Judy Shepard to speak during Telluride’s Gay Ski Week

Judy Shepard to speak during Telluride’s Gay Ski Week

[click “Play” to listen to Judy Shepard’s conversation with Susan]

10521 It’s been a long trip over bumpy roads for the woman who was once a stay-at-home mom and sometimes substitute teacher who enjoyed a game of card with friends. Today her presence in Telluride brings greater urgency to the repeal of Don’t Ask, Don’t Tell and hope to the gay nation.

International spokesperson, activist and executive director of the non-profit that bears her son’s name, Judy Shepard is everywhere you want to be during Gay Ski Week in Telluride.

On Wednesday, February 23, 5:30 – 8 p.m., Capella Telluride hosts “An Evening with Judy Shepard,” an intimate dinner in the Idarado Ballroom of the luxury Mountain Village hotel, where guests learn more about the work of the Matthew Shepard Foundation: social justice, diversity awareness/education, and equality for gay, bisexual and transgender people.

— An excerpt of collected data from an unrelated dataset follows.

(* ===== verification/HsmsConn.v ===== *)
(** * The HSMS connection state and its timers

    include/ssim/secsgem/hsms/connection_state.hpp, timers.hpp and
    src/secsgem/hsms/connection_state.cpp. *)

From S2P Require Import Prelude.

(** ** The connection state machine *)

Inductive ConnectionState := kNotConnected | kNotSelected | kSelected.
Inductive ConnectionTrigger := kConnect | kSelect | kDeselect | kDisconnect | kT7Timeout.

#[global] Instance ConnectionState_eq_dec : EqDecision ConnectionState.
Proof. solve_decision. Defined.
#[global] Instance ConnectionTrigger_eq_dec : EqDecision ConnectionTrigger.
Proof. solve_decision. Defined.

Definition connection_state_to_string (s : ConnectionState) : string :=
  match s with
  | kNotConnected => "NOT_CONNECTED"
  | kNotSelected => "NOT_SELECTED"
  | kSelected => "SELECTED"
  end%string.

Definition connection_trigger_to_string (t : ConnectionTrigger) : string :=
  match t with
  | kConnect => "Connect" | kSelect => "Select" | kDeselect => "Deselect"
  | kDisconnect => "Disconnect" | kT7Timeout => "T7Timeout"
  end%string.

Definition kReasonIllegalConnectionTransition : Z := 450.

(** [ConnectionStateMachine::apply]: the result and the state afterwards. *)
Definition connection_apply (s : ConnectionState) (t : ConnectionTrigger)
    : Result ConnectionState * ConnectionState :=
  let '(legal, next) :=
    match t with
    | kConnect => (bool_decide (s = kNotConnected), kNotSelected)
    | kSelect => (bool_decide (s = kNotSelected), kSelected)
    | kDeselect => (bool_decide (s = kSelected), kNotSelected)
    | kDisconnect => (bool_decide (s <> kNotConnected), kNotConnected)
    | kT7Timeout => (bool_decide (s = kNotSelected), kNotConnected)
    end in
  if negb legal then
    (Err (mkError kReasonIllegalConnectionTransition
            (connection_trigger_to_string t ++ " is not allowed in " ++
             connection_state_to_string s)%string), s)
  else (Ok next, next).

(** The transition table of connection_state.hpp's comment. *)
Inductive connection_step : ConnectionState -> ConnectionTrigger -> ConnectionState -> Prop :=
| step_connect : connection_step kNotConnected kConnect kNotSelected
| step_select : connection_step kNotSelected kSelect kSelected
| step_deselect : connection_step kSelected kDeselect kNotSelected
| step_t7 : connection_step kNotSelected kT7Timeout kNotConnected
| step_disconnect_not_selected : connection_step kNotSelected kDisconnect kNotConnected
| step_disconnect_selected : connection_step kSelected kDisconnect kNotConnected.

(** [apply] implements the documented table: it succeeds on exactly the table's
    triggers, returning and storing the table's next state; any other trigger
    returns reason 450 and leaves the state unchanged. *)
Theorem connection_apply_table s t :
  (forall s', connection_step s t s' <-> connection_apply s t = (Ok s', s')) /\
  ((forall s', ~ connection_step s t s') <->
   exists msg, connection_apply s t = (Err (mkError kReasonIllegalConnectionTransition msg), s)).
Proof.
  split; [intros s'|]; split.
  - by destruct 1.
  - destruct s, t; intros H; cbv in H; simplify_eq; constructor.
  - intros H. destruct s, t; try (eexists; reflexivity); exfalso; eapply H; constructor.
  - intros [msg H] s' Hs. destruct Hs; cbv in H; simplify_eq.
Qed.

(** ** Timers

    [TimePoint] counts the nanoseconds of [steady_clock], [Duration]
    milliseconds. *)

Definition TimePoint : Type := Z.
Definition Duration : Type := Z.

(** [now + duration]: the duration in the clock's unit. *)
Definition after (now : TimePoint) (d : Duration) : TimePoint := now + d * 1000000.

(** [class Timer]: the deadline, if it is running. *)
Definition Timer : Type := option TimePoint.

Definition timer_start (now : TimePoint) (d : Duration) : Timer := Some (after now d).
Definition timer_stop : Timer := None.
Definition timer_running (t : Timer) : bool :=
  match t with Some _ => true | None => false end.
Definition timer_expired (t : Timer) (now : TimePoint) : bool :=
  match t with Some deadline => deadline <=? now | None => false end.

(** An expiry cannot be lost by a late tick. *)
Lemma timer_expired_mono t now now' :
  now <= now' -> timer_expired t now = true -> timer_expired t now' = true.
Proof. destruct t; simpl; [|done]. rewrite !Z.leb_le. lia. Qed.

Lemma timer_expired_running t now : timer_expired t now = true -> timer_running t = true.
Proof. by destruct t. Qed.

On Thursday, February 24, 2:15 p.m., at the Palm Theatre, Shepard addresses 8 – 12 graders. (The public is welcome.) Later that afternoon, Between the Covers bookstore welcomes Shepard to autograph copies of her New York Times bestseller “The Meaning of Matthew: My Son’s Murder in Laramie, and a World Transformed,” a moving up close and personal look at how her life and the fight for equal rights changed the day her son was killed. That events begins at 4 p.m.

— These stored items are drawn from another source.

(** [C1] Reply matching, end to end: a primary message sent with the W-bit by one
    session arrives at its peer as the same message and not as a reply; the reply
    the peer sends to it arrives back as the same message, is matched to that very
    request, and closes its transaction (and no other). *)
Theorem request_reply_roundtrip ca cb a b a' b' outa outb outrx ta tb tc m r sys :
  session_config_ok ca -> session_config_ok cb ->
  cfg_max_frame_bytes ca = cfg_max_frame_bytes cb -> cfg_max_frame_bytes ca < 2 ^ 32 ->
  uint_ok 16 (device_id ca) -> uint_ok 16 (device_id cb) ->
  session_reachable ca a -> session_reachable cb b ->
  has_partial (decoder_ a) = false -> has_partial (decoder_ b) = false -> fsm_ b = kSelected ->
  message_ok m -> w_bit m = true -> function m mod 2 = 1 ->
  message_ok r -> function r mod 2 = 0 ->
  send_request ta m a no_output = (Ok sys, a', outa) ->
  on_bytes tb (concat (to_send outa)) b = (b', outrx) ->
  send_reply sys r b' no_output = Ok outb ->
  (exists f, deliveries outrx = [mkDelivery f None] /\ system_bytes (header f) = sys /\
             to_message f = Ok (normalize_message m)) /\
  exists g a'',
    on_bytes tc (concat (to_send outb)) a' =
      (a'', mkOutput [] [mkDelivery g (Some sys)] [] false "") /\
    to_message g =
      Ok (normalize_message (mkMessage (stream r) (function r) false (body r))) /\
    transactions_ a'' = transactions_ a.
Proof.
  intros Hca Hcb Hmax Hmax32 Hda Hdb Ha Hb Hpa Hpb Hselb Hm Hw Hodd Hr Heven Hreq Hrx Hrep.
  apply session_reachable_ok in Ha, Hb; [|done..].
  destruct (send_request_Ok ca ta m a no_output _ _ _ Hca Ha Hreq)
    as (_ & Hsela & Hdec & Ha' & H0 & Hu & Hnew & Htr & bd & Hbd & Hlen & ->).
  rewrite Hw in Htr. cbn [to_send push_send no_output app] in Hrx.
  rewrite concat_cons, app_nil_r in Hrx.
  destruct (message_received cb ca tb m sys bd b) as (f & p' & Hf & Hmsg & Hsys & _ & _ & _ & _ & _);
    try done; [lia|lia|].
  pose proof (on_bytes_ok cb tb (wire [message_frame ca m sys bd]) b Hb) as Hb'.
  rewrite Hrx in Hf, Hb'. rewrite Hodd in Hf. simplify_eq. split; [by eauto|].
  destruct (send_reply_Ok cb r p' _ no_output _ Hb' Hrep) as (_ & bd' & Hbd' & Hlen' & ->).
  cbn [to_send push_send no_output app]. rewrite concat_cons, app_nil_r.
  set (r' := mkMessage (stream r) (function r) false (body r)) in *.
  destruct (message_received ca cb tc r' (system_bytes (header f)) bd' a')
    as (g & a'' & Hg & Hgm & _ & _ & _ & _ & _ & Htr'); try done; [lia|by rewrite Hdec|].
  exists g, a''. simpl function in *. rewrite Heven, Htr in *. cbn [Z.eqb andb] in *.
  rewrite bool_decide_eq_true_2 in Hg by (rewrite lookup_insert_eq; eauto).
  split_and!; [done|done|]. rewrite Htr'. by apply delete_insert_id.
Qed.

(** A link that has been connected and selected by its host. *)
Definition selected_session (c : SessionConfig) : Session :=
  (session_step (ev_bytes 5 (wire [make_control_frame kSelectReq 77 0 0]))
     (session_step (ev_connect 0) (new_session c)).1).1.

Lemma selected_session_reachable c : session_reachable c (selected_session c).
Proof. apply reach_step, reach_step, reach_new. Qed.

Lemma default_session_config_ok : session_config_ok default_session_config.
Proof. repeat split; vm_compute; congruence. Qed.

Definition sample_request : Message := mkMessage 6 11 true (Some sample_item).
Definition sample_reply : Message := mkMessage 6 12 true (Some (binary [0])).

Lemma sample_request_ok : message_ok sample_request.
Proof. split_and!; [done..|]. by apply (bool_decide_unpack (item_ok sample_item)). Qed.

Lemma sample_reply_ok : message_ok sample_reply.
Proof. split_and!; [done..|]. by apply (bool_decide_unpack (item_ok (binary [0]))). Qed.

Definition sample_exchange : (Session * SessionOutput) * (Session * SessionOutput) :=
  let a := selected_session default_session_config in
  let '(_, a', outa) := send_request 10 sample_request a no_output in
  ((a', outa), on_bytes 20 (concat (to_send outa)) a).

Lemma request_reply_roundtrip_witness :
  let '((a', outa), (b', outrx)) := sample_exchange in
  exists outb g a'',
    send_reply 1 sample_reply b' no_output = Ok outb /\
    on_bytes 30 (concat (to_send outb)) a' =
      (a'', mkOutput [] [mkDelivery g (Some 1)] [] false "").
Proof.
  destruct sample_exchange as [[a' outa] [b' outrx]] eqn:E.
  set (outb := push_send (wire [message_frame default_session_config
    (mkMessage 6 12 false (Some (binary [0]))) 1 [33; 1; 0]]) no_output).
  assert (Ha : send_request 10 sample_request (selected_session default_session_config) no_output
    = (Ok 1, a', outa)).
  { transitivity (Ok 1, sample_exchange.1.1, sample_exchange.1.2);
      [vm_compute; reflexivity|by rewrite E]. }
  assert (Hb : on_bytes 20 (concat (to_send outa)) (selected_session default_session_config)
    = (b', outrx)).
  { transitivity sample_exchange.2; [|by rewrite E].
    replace outa with sample_exchange.1.2 by (by rewrite E). vm_compute. reflexivity. }
  assert (Hc : send_reply 1 sample_reply b' no_output = Ok outb).
  { replace b' with sample_exchange.2.1 by (by rewrite E). vm_compute. reflexivity. }
  destruct (request_reply_roundtrip default_session_config default_session_config _ _
    a' b' outa outb outrx 10 20 30 sample_request sample_reply 1
    default_session_config_ok default_session_config_ok eq_refl eq_refl
    ltac:(by split) ltac:(by split)
    (selected_session_reachable _) (selected_session_reachable _)
    ltac:(vm_compute; reflexivity) ltac:(vm_compute; reflexivity) ltac:(vm_compute; reflexivity)
    sample_request_ok eq_refl eq_refl sample_reply_ok eq_refl Ha Hb Hc) as [_ (g & a'' & Hg & _)].
  by exists outb, g, a''.
Defined.

(** ** Witnesses of the invariants *)

(** A selected session with one open request and half a frame buffered. *)
Definition busy_session : Session :=
  (session_step (ev_bytes 30 [0; 0; 0])
     (session_step (ev_request 10 sample_request) (selected_session default_session_config)).1).1.

Lemma busy_session_reachable : session_reachable default_session_config busy_session.
Proof. apply reach_step, reach_step, selected_session_reachable. Qed.

Lemma session_invariant_witness :
  session_reachable default_session_config busy_session /\
  transactions_ busy_session = {[1 := 45000000010]} /\
  timer_running (t8_ busy_session) = has_partial (decoder_ busy_session).
Proof.
  split; [apply busy_session_reachable|]. split; [vm_compute; reflexivity|].
  apply (session_invariant default_session_config busy_session);
    [apply default_session_config_ok|apply busy_session_reachable].
Defined.

Lemma on_tick_timeouts_witness :
  close (on_tick 5000000030 busy_session).2 = tick_closes 5000000030 busy_session /\
  tick_closes 5000000030 busy_session = true.
Proof.
  split; [|vm_compute; reflexivity].
  apply (on_tick_timeouts default_session_config);
    [apply default_session_config_ok|apply busy_session_reachable|by vm_compute].
Defined.

(** ** Data needs a selected link *)

Definition is_select_req (f : Frame) : bool :=
  (ptype (header f) =? 0) && (stype (header f) =? stype_code kSelectReq).

Lemma stype_from_byte_code b t : stype_from_byte b = Some t -> b = stype_code t.
Proof.
  unfold stype_from_byte. intros H. repeat (case_match; try done); by simplify_eq.
Qed.

Lemma handle_frame_unselected now f s out :
  fsm_ s <> kSelected ->
  deliveries (handle_frame now f s out).2 = deliveries out /\
  (is_select_req f = false -> fsm_ (handle_frame now f s out).1 <> kSelected).
Proof.
  intros Hf. unfold handle_frame, is_select_req.
  destruct (ptype (header f) =? 0); simpl; [|done].
  destruct (stype_from_byte (stype (header f))) as [t|] eqn:Et; [|done].
  apply stype_from_byte_code in Et. rewrite Et.
  destruct t; simpl; rewrite ?(bool_decide_eq_false_2 (fsm_ s = kSelected)) by done; try done.
  - split; [|done]. case_bool_decide; [|done]. unfold fsm_apply. by destruct (connection_apply _ _).
  - by destruct (linktest_is s _).
  - by destruct (linktest_is s _).
  - split; [done|]. intros _. by rewrite on_disconnect_idle.
Qed.

Lemma handle_frames_unselected now fs s out :
  fsm_ s <> kSelected -> Forall (fun f => is_select_req f = false) fs ->
  deliveries (handle_frames now fs s out).2 = deliveries out /\
  fsm_ (handle_frames now fs s out).1 <> kSelected.
Proof.
  intros Hf Hfs. revert s out Hf. induction Hfs as [|f fs Hsel Hfs IH]; intros s out Hf; [done|].
  simpl. destruct (handle_frame_unselected now f s out Hf) as [Hd Hs].
  destruct (handle_frame now f s out) as [s' out']. simpl in *.
  destruct (close out'); [by auto|]. rewrite <- Hd. by apply IH; auto.
Qed.

(** No data crosses a link that is not SELECTED: [send_request] and [send_reply]
    refuse with reason 410, changing and sending nothing; a received data frame is
    not delivered but answered by a Reject.req (reason 4, entity not selected) that
    echoes its system bytes; and a read whose frames contain no Select.req neither
    delivers anything nor selects the link. *)
Theorem data_needs_selection now s :
  fsm_ s <> kSelected ->
  (forall m out, send_request now m s out =
     (Err (mkError kErrNotSelected "data messages can only be sent while selected"), s, out)) /\
  (forall sys m out, send_reply sys m s out =
     Err (mkError kErrNotSelected "data messages can only be sent while selected")) /\
  (forall f out, ptype (header f) = 0 -> stype (header f) = stype_code kData ->
     handle_frame now f s out =
       (s, send_control kRejectReq (system_bytes (header f)) (stype_code kData)
             kRejectEntityNotSelected out)) /\
  forall bytes frames d, feed (decoder_ s) bytes = (Ok frames, d) ->
    Forall (fun f => is_select_req f = false) frames ->
    deliveries (on_bytes now bytes s).2 = [] /\ fsm_ (on_bytes now bytes s).1 <> kSelected.
Proof.
  intros Hf. split_and!.
  - intros. unfold send_request. by rewrite bool_decide_eq_false_2.
  - intros. unfold send_reply. by rewrite bool_decide_eq_false_2.
  - intros f out Hp Hs. unfold handle_frame, reject. rewrite Hp, Hs. simpl.
    by rewrite bool_decide_eq_false_2.
  - intros bytes frames d Hfeed Hfs. unfold on_bytes.
    case_bool_decide; [done|]. cbv zeta. cbn [decoder_ set_last_activity]. rewrite Hfeed.
    set (s1 := set_decoder d _).
    destruct (handle_frames_unselected now frames s1 no_output Hf Hfs) as [Hd Hs].
    destruct (handle_frames now frames s1 no_output) as [s' out]. simpl in *.
    destruct (close out); [done|]. by destruct (has_partial (decoder_ s')).
Qed.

That day was October 12, 1998. Homophobia made national headlines when Matthew Shepard, a 21-year-old gay college student, was taken from a bar in Laramie, Wyoming, brutally beaten by a pair of bigots and left for dead. The harrowing event inspired a play, Moises Kaufman’s “The Laramie Project,” and one year later a movement and foundation to help prevent similar hate crimes.